Exploiting Parallelism with Dependence-Aware Scheduling

Xiaotong Zhuang, Alexandre Eichenberger, Yangchun Luo, Kevin O’Brien and Kathryn O’Brien

It is well known that a large fraction of applications cannot be parallelized at compile time because of unpredictable data dependences due to indirect memory accesses and/or memory accesses guarded by data-dependent conditional statements. A significant body of prior work attempts to parallelize such applications using runtime data-dependence analysis and scheduling. Performance is highly dependent on the ratio of the dependence analysis overheads with respect to the actual amount of parallelism available in the code. We have found that the overheads are often high and the available parallelism is often low when evaluating applications on a modern multicore processor.We propose a novel software-based approach called dependence-aware scheduling to parallelize code with unknown data dependences.
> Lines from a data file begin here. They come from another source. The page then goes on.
(* ===== verification/RlpCodecs.v ===== *)
(** * Codecs

    [Codec E D]: what an encoder and a decoder of a type promise each other.  A
    value is written as one RLP tree, [codec_item], whatever the state of the
    stream; the decoder gives the value back from a view on that tree.
    [SafeDecoder D P]: on a view with any bytes the decoder returns a value in
    [P] or an error, and leaves the caches of the view consistent. *)
From stdpp Require Import base list numbers strings.
From S2P Require Import Prelude Words Vm RlpStream RlpEncoding RlpDecode RlpDecoding RlpViews RlpImpls.

Class Codec {T} (E : Encodable T) (D : Decodable T) := {
  codec_ok : T -> Prop;
  codec_item : T -> item;
  codec_item_ok v : codec_ok v -> item_ok (codec_item v);
  codec_append v s : codec_ok v -> append s v = appended (codec_item v) s;
  codec_decode v : codec_ok v -> fst (decode (UntrustedRlp_new (rlp_enc (codec_item v)))) = Ok v;
}.

Class SafeDecoder {T} (D : Decodable T) (P : T -> Prop) :=
  safe_decode v : view_ok v -> wp (fst (decode v)) P any /\ requeried v (snd (decode v)).

Lemma appended_new it : (s ← appended it stream_new; drain s) = Ok (rlp_enc it).
Proof. by destruct it. Qed.

(** [rlp::decode] inverts [rlp::encode]. *)
Lemma codec_roundtrip {T} (E : Encodable T) (D : Decodable T) (C : Codec E D) v :
  codec_ok v -> (b ← encode v; decode_bytes b) = Ok v.
Proof.
  intros Hv. unfold encode. rewrite codec_append, appended_new by done. cbn [mbind outcome_bind].
  unfold decode_bytes, as_val. by rewrite codec_decode.
Qed.

(** ** [decode_value] *)
Lemma decode_value_wp {T} (f : bytes -> res T) P v :
  view_ok v -> (forall b, is_bytes b -> wp (f b) P any) -> wp (decode_value v f) P any.
Proof.
  intros [Hb _ _ _] Hf. unfold decode_value. destruct (rlp_raw v) as [|l raw] eqn:Hraw; [done|].
  assert (0 <= l < 256) by (by apply Forall_cons_iff in Hb as [? _]).
  destruct (Z.leb_spec l 0x7f). { apply Hf. constructor; [done|constructor]. }
  destruct (Z.leb_spec l 0xb7).
  { destruct (Z.ltb_spec (len (l :: raw)) (1 + l - 0x80)); [done|]. apply wp_bind.
    destruct (slice (l :: raw) 1 (1 + l - 0x80)) as [d| |] eqn:Hd; [|by rewrite slice_ok in Hd by lia..].
    pose proof (slice_len _ _ _ _ Hd) as Hdl. apply wp_bind. cbn [wpp].
    destruct (Z.eqb_spec l 0x81) as [->|].
    - destruct (index_exists (E := DecoderError) d 0) as (x & _ & ->); [lia|]. cbn [mbind outcome_bind wpp].
      destruct (x <? 0x80); [done|]. apply Hf. by eapply slice_Forall.
    - cbn [wpp]. apply Hf. by eapply slice_Forall. }
  destruct (Z.leb_spec l 0xbf); [|done].
  destruct (Z.ltb_spec (len (l :: raw)) (1 + (l - 0xb7))); [done|]. apply wp_bind.
  destruct (slice (l :: raw) 1 (1 + (l - 0xb7))) as [s| |] eqn:Hs; [|by rewrite slice_ok in Hs by lia..].
  pose proof (slice_len _ _ _ _ Hs) as Hsl. apply wp_bind.
  eapply wp_mono; [apply decode_usize_wp; [by eapply slice_Forall|lia]| |done]. intros n [Hn0 Hn1].
  destruct (Z.leb_spec (2 ^ 64) (1 + (l - 0xb7) + n)); [done|].
  destruct (Z.ltb_spec (len (l :: raw)) (1 + (l - 0xb7) + n)); [done|]. apply wp_bind.
  destruct (slice (l :: raw) _ (1 + (l - 0xb7) + n)) as [d| |] eqn:Hd; [|by rewrite slice_ok in Hd by lia..].
  apply Hf. by eapply slice_Forall.
Qed.
(* ===== verification/Account.v ===== *)
(** * Accounts ([ethcore/src/state/account.rs], [ethcore/types/src/basic_account.rs])

    An account of the state with its caches: the code, the entries of the
    storage trie it has looked up, and the storage changes that are not in the
    trie yet.  Databases and tries are an interface, [HashDB]; so is the LRU
    cache of an external crate.  A method on [&self] that fills a cache returns
    the account with the cache it leaves. *)
From stdpp Require Import base list numbers gmap.
From S2P Require Import Prelude JumpDests RlpStream RlpEncoding RlpDecode RlpDecoding RlpViews RlpImpls RlpCodecs.

Definition KECCAK_NULL_RLP : Z := 0x56e81f171bcc55a6ff8345e692c0f86e5b48e01b996cadc001622fb5e363b421.

Inductive TrieError : Type :=
  | InvalidStateRoot (root : Z)
  | IncompleteDatabase (missing : Z).

(** A content-addressed database, the view of it that belongs to one account,
    and the lookup of a key in the secure trie with a given root. *)
Class HashDB (DB : Type) := {
  db_get : DB -> Z -> option bytes;
  accountdb_readonly : DB -> Z -> DB;
  sec_trie_get : DB -> Z -> bytes -> outcome TrieError (option bytes);
}.

(** The LRU cache of the crate [lru_cache], from words to words. *)
Class LruCache (C : Type) := {
  lru_new : Z -> C;
  lru_get_mut : C -> Z -> option Z * C;
  lru_insert : C -> Z -> Z -> C;
  lru_into_iter : C -> list (Z * Z);
}.

(** It holds only what was inserted, and the last value of a key. *)
Class LruLaws (C : Type) `{LruCache C} := {
  lru_holds : C -> Z -> Z -> Prop;
  lru_new_holds n k v : ~ lru_holds (lru_new n) k v;
  lru_get_holds c k v : fst (lru_get_mut c k) = Some v -> lru_holds c k v;
  lru_get_keeps c k k' v : lru_holds (snd (lru_get_mut c k)) k' v -> lru_holds c k' v;
  lru_insert_holds c k v k' v' :
    lru_holds (lru_insert c k v) k' v' -> (k' = k /\ v' = v) \/ (k' <> k /\ lru_holds c k' v');
  lru_iter_holds c k v : (k, v) ∈ lru_into_iter c -> lru_holds c k v;
}.

(** ** The account as it is in the trie *)
Record BasicAccount := mkBasic { b_nonce : Z; b_balance : Z; b_storage_root : Z; b_code_hash : Z }.

(** [H256] is an integer here; on the wire it is a string of 32 bytes. *)
Definition h256_append (h : Z) (s : RlpStream) : run RlpStream := hash_append (Z_to_be 32 h) s.
Definition h256_Encodable : Encodable Z := {| rlp_append := h256_append |}.
Definition h256_Decodable : Decodable Z :=
  {| decode rlp := let '(r, rlp) := @decode _ (hash_Decodable 32) rlp in (b ← r; Ok (be_to_Z b), rlp) |}.

(** [#[derive(RlpDecodable)]]: the fields in order, each by its index. *)
Definition BasicAccount_decode (rlp : UntrustedRlp) : res BasicAccount * UntrustedRlp :=
  let '(nonce, rlp) := @val_at _ (uint_Decodable 32) rlp 0 in
  match nonce with
  | Ok nonce =>
      let '(balance, rlp) := @val_at _ (uint_Decodable 32) rlp 1 in
      match balance with
      | Ok balance =>
          let '(storage_root, rlp) := @val_at _ h256_Decodable rlp 2 in
          match storage_root with
          | Ok storage_root =>
              let '(code_hash, rlp) := @val_at _ h256_Decodable rlp 3 in
              (code_hash ← code_hash; Ok (mkBasic nonce balance storage_root code_hash), rlp)
          | Err e => (Err e, rlp)
          | Panic => (Panic, rlp)
          end
      | Err e => (Err e, rlp)
      | Panic => (Panic, rlp)
      end
  | Err e => (Err e, rlp)
  | Panic => (Panic, rlp)
  end.
#[global] Instance BasicAccount_Decodable : Decodable BasicAccount := {| decode := BasicAccount_decode |}.

(** ** The account with its caches *)
Definition STORAGE_CACHE_ITEMS : Z := 8192.

Inductive Filth : Type := FilthClean | FilthDirty.

Definition is_dirty_code (f : Filth) : bool := match f with FilthDirty => true | FilthClean => false end.

Section account.
Context {C : Type} `{LruCache C} (keccak : bytes -> Z).

Record Account := mkAccount {
  acc_balance : Z;
  acc_nonce : Z;
  acc_storage_root : Z;
  acc_storage_cache : C;
  acc_storage_changes : gmap Z Z;
  acc_code_hash : Z;
  acc_code_size : option Z;
  acc_code_cache : bytes;
  acc_code_filth : Filth;
  acc_address_hash : option Z;
}.

Definition empty_storage_cache : C := lru_new STORAGE_CACHE_ITEMS.

Definition Account_from (basic : BasicAccount) : Account :=
  mkAccount (b_balance basic) (b_nonce basic) (b_storage_root basic) empty_storage_cache ∅ (b_code_hash basic) None []
    FilthClean None.

Definition new_basic (balance nonce : Z) : Account :=
  mkAccount balance nonce KECCAK_NULL_RLP empty_storage_cache ∅ KECCAK_EMPTY (Some 0) [] FilthClean None.

Definition from_rlp (rlp : bytes) : run Account := basic ← decode_bytes rlp; Ok (Account_from basic).

Definition Account_new_contract (balance nonce : Z) : Account :=
  mkAccount balance nonce KECCAK_NULL_RLP empty_storage_cache ∅ KECCAK_EMPTY None [] FilthClean None.

(** Field updates. *)
Definition with_code (hash : Z) (size : option Z) (code : bytes) (filth : Filth) (self : Account) : Account :=
  mkAccount (acc_balance self) (acc_nonce self) (acc_storage_root self) (acc_storage_cache self) (acc_storage_changes self)
    hash size code filth (acc_address_hash self).
Definition with_storage (root : Z) (cache : C) (changes : gmap Z Z) (self : Account) : Account :=
  mkAccount (acc_balance self) (acc_nonce self) root cache changes (acc_code_hash self) (acc_code_size self)
    (acc_code_cache self) (acc_code_filth self) (acc_address_hash self).
Definition with_basics (balance nonce : Z) (address_hash : option Z) (self : Account) : Account :=
  mkAccount balance nonce (acc_storage_root self) (acc_storage_cache self) (acc_storage_changes self) (acc_code_hash self)
    (acc_code_size self) (acc_code_cache self) (acc_code_filth self) address_hash.

Definition account_init_code (code : bytes) (self : Account) : Account :=
  with_code (keccak code) (Some (len code)) code FilthDirty self.
Definition account_reset_code (code : bytes) (self : Account) : Account := account_init_code code self.

Definition account_set_storage (key value : Z) (self : Account) : Account :=
  with_storage (acc_storage_root self) (acc_storage_cache self) (<[key := value]> (acc_storage_changes self)) self.

Definition cached_storage_at (self : Account) (key : Z) : option Z * Account :=
  match acc_storage_changes self !! key with
  | Some value => (Some value, self)
  | None =>
      let '(r, cache) := lru_get_mut (acc_storage_cache self) key in
      (r, with_storage (acc_storage_root self) cache (acc_storage_changes self) self)
  end.

Definition address_hash (self : Account) (address : Z) : Z * Account :=
  match acc_address_hash self with
  | Some hash => (hash, self)
  | None =>
      let hash := keccak (Z_to_be 20 address) in
      (hash, with_basics (acc_balance self) (acc_nonce self) (Some hash) self)
  end.

Definition account_code (self : Account) : option bytes :=
  if negb (acc_code_hash self =? KECCAK_EMPTY) && (len (acc_code_cache self) =? 0) then None else Some (acc_code_cache self).

Definition is_cached (self : Account) : bool :=
  negb (len (acc_code_cache self) =? 0) || ((len (acc_code_cache self) =? 0) && (acc_code_hash self =? KECCAK_EMPTY)).

Definition cache_given_code (code : bytes) (self : Account) : Account :=
  with_code (acc_code_hash self) (Some (len code)) code (acc_code_filth self) self.

Definition storage_is_clean (self : Account) : bool := bool_decide (acc_storage_changes self = ∅).

Definition is_null (self : Account) : bool :=
  (acc_balance self =? 0) && (acc_nonce self =? 0) && (acc_code_hash self =? KECCAK_EMPTY).

Definition is_empty {E} (self : Account) : outcome E bool :=
  if storage_is_clean self then Ok (is_null self && (acc_storage_root self =? KECCAK_NULL_RLP)) else Panic.

Definition is_basic (self : Account) : bool := acc_code_hash self =? KECCAK_EMPTY.

Definition account_storage_root (self : Account) : option Z :=
  if storage_is_clean self then Some (acc_storage_root self) else None.

Definition account_inc_nonce {E} (self : Account) : outcome E Account :=
  n ← add_chk 256 (acc_nonce self) 1; Ok (with_basics (acc_balance self) n (acc_address_hash self) self).

Definition account_add_balance {E} (x : Z) (self : Account) : outcome E Account :=
  b ← add_chk 256 (acc_balance self) x; Ok (with_basics b (acc_nonce self) (acc_address_hash self) self).

Definition account_sub_balance {E} (x : Z) (self : Account) : outcome E Account :=
  if x <=? acc_balance self then
    b ← sub_chk (acc_balance self) x; Ok (with_basics b (acc_nonce self) (acc_address_hash self) self)
  else Panic.

Definition account_rlp (self : Account) : run bytes :=
  s ← new_list 4;
  s ← @append _ (uint_Encodable 32) s (acc_nonce self);
  s ← @append _ (uint_Encodable 32) s (acc_balance self);
  s ← @append _ h256_Encodable s (acc_storage_root self);
  s ← @append _ h256_Encodable s (acc_code_hash self);
  drain s.

Definition clone_basic (self : Account) : Account :=
  with_storage (acc_storage_root self) empty_storage_cache ∅ self.
Definition account_clone_dirty (self : Account) : Account :=
  let account := clone_basic self in
  with_storage (acc_storage_root account) (acc_storage_cache account) (acc_storage_changes self) account.
Definition clone_all (self : Account) : Account :=
  let account := account_clone_dirty self in
  with_storage (acc_storage_root account) (acc_storage_cache self) (acc_storage_changes account) account.

(** Everything from [other], except the storage cache, to which the entries of
    [other]'s are added. *)
Definition account_overwrite_with (self other : Account) : Account :=
  mkAccount (acc_balance other) (acc_nonce other) (acc_storage_root other)
    (fold_left (fun cache '(k, v) => lru_insert cache k v) (lru_into_iter (acc_storage_cache other)) (acc_storage_cache self))
    (acc_storage_changes other) (acc_code_hash other) (acc_code_size other) (acc_code_cache other) (acc_code_filth other)
    (acc_address_hash other).

Section database.
Context {DB : Type} `{HashDB DB}.

Definition account_storage_at (self : Account) (db : DB) (key : Z) : outcome TrieError Z * Account :=
  match cached_storage_at self key with
  | (Some value, self) => (Ok value, self)
  | (None, self) =>
      match sec_trie_get db (acc_storage_root self) (Z_to_be 32 key) with
      | Ok item =>
          match match item with Some rlp => @decode_bytes _ (uint_Decodable 32) rlp | None => Ok 0 end with
          | Ok value =>
              (Ok value,
               with_storage (acc_storage_root self) (lru_insert (acc_storage_cache self) key value) (acc_storage_changes self) self)
          | _ => (Panic, self)
          end
      | Err e => (Err e, self)
      | Panic => (Panic, self)
      end
  end.

Definition cache_code (self : Account) (db : DB) : option bytes * Account :=
  if is_cached self then (Some (acc_code_cache self), self)
  else
    match db_get db (acc_code_hash self) with
    | Some x => (Some x, with_code (acc_code_hash self) (Some (len x)) x (acc_code_filth self) self)
    | None => (None, self)
    end.

Definition cache_code_size (self : Account) (db : DB) : bool * Account :=
  if bool_decide (is_Some (acc_code_size self)) then (true, self)
  else if negb (acc_code_hash self =? KECCAK_EMPTY) then
    match db_get db (acc_code_hash self) with
    | Some x => (true, with_code (acc_code_hash self) (Some (len x)) (acc_code_cache self) (acc_code_filth self) self)
    | None => (false, self)
    end
  else (false, self).
End database.
End account.
Arguments Account : clear implicits.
Unlike prior work, our main goal is to reduce the negative impact of dependence computation, such that when there is not an opportunity of getting speedup, the code can still run without much slowdown. If there is an opportunity, dependence-aware scheduling is able to yield very impressive speedup.Our results indicate that dependence-aware scheduling can greatly improve performance, with up to 4x speedups, for a number of computation intensive applications. Furthermore, the results also show negligible slowdowns in a stress test, where parallelism is continuously detected but not exploited.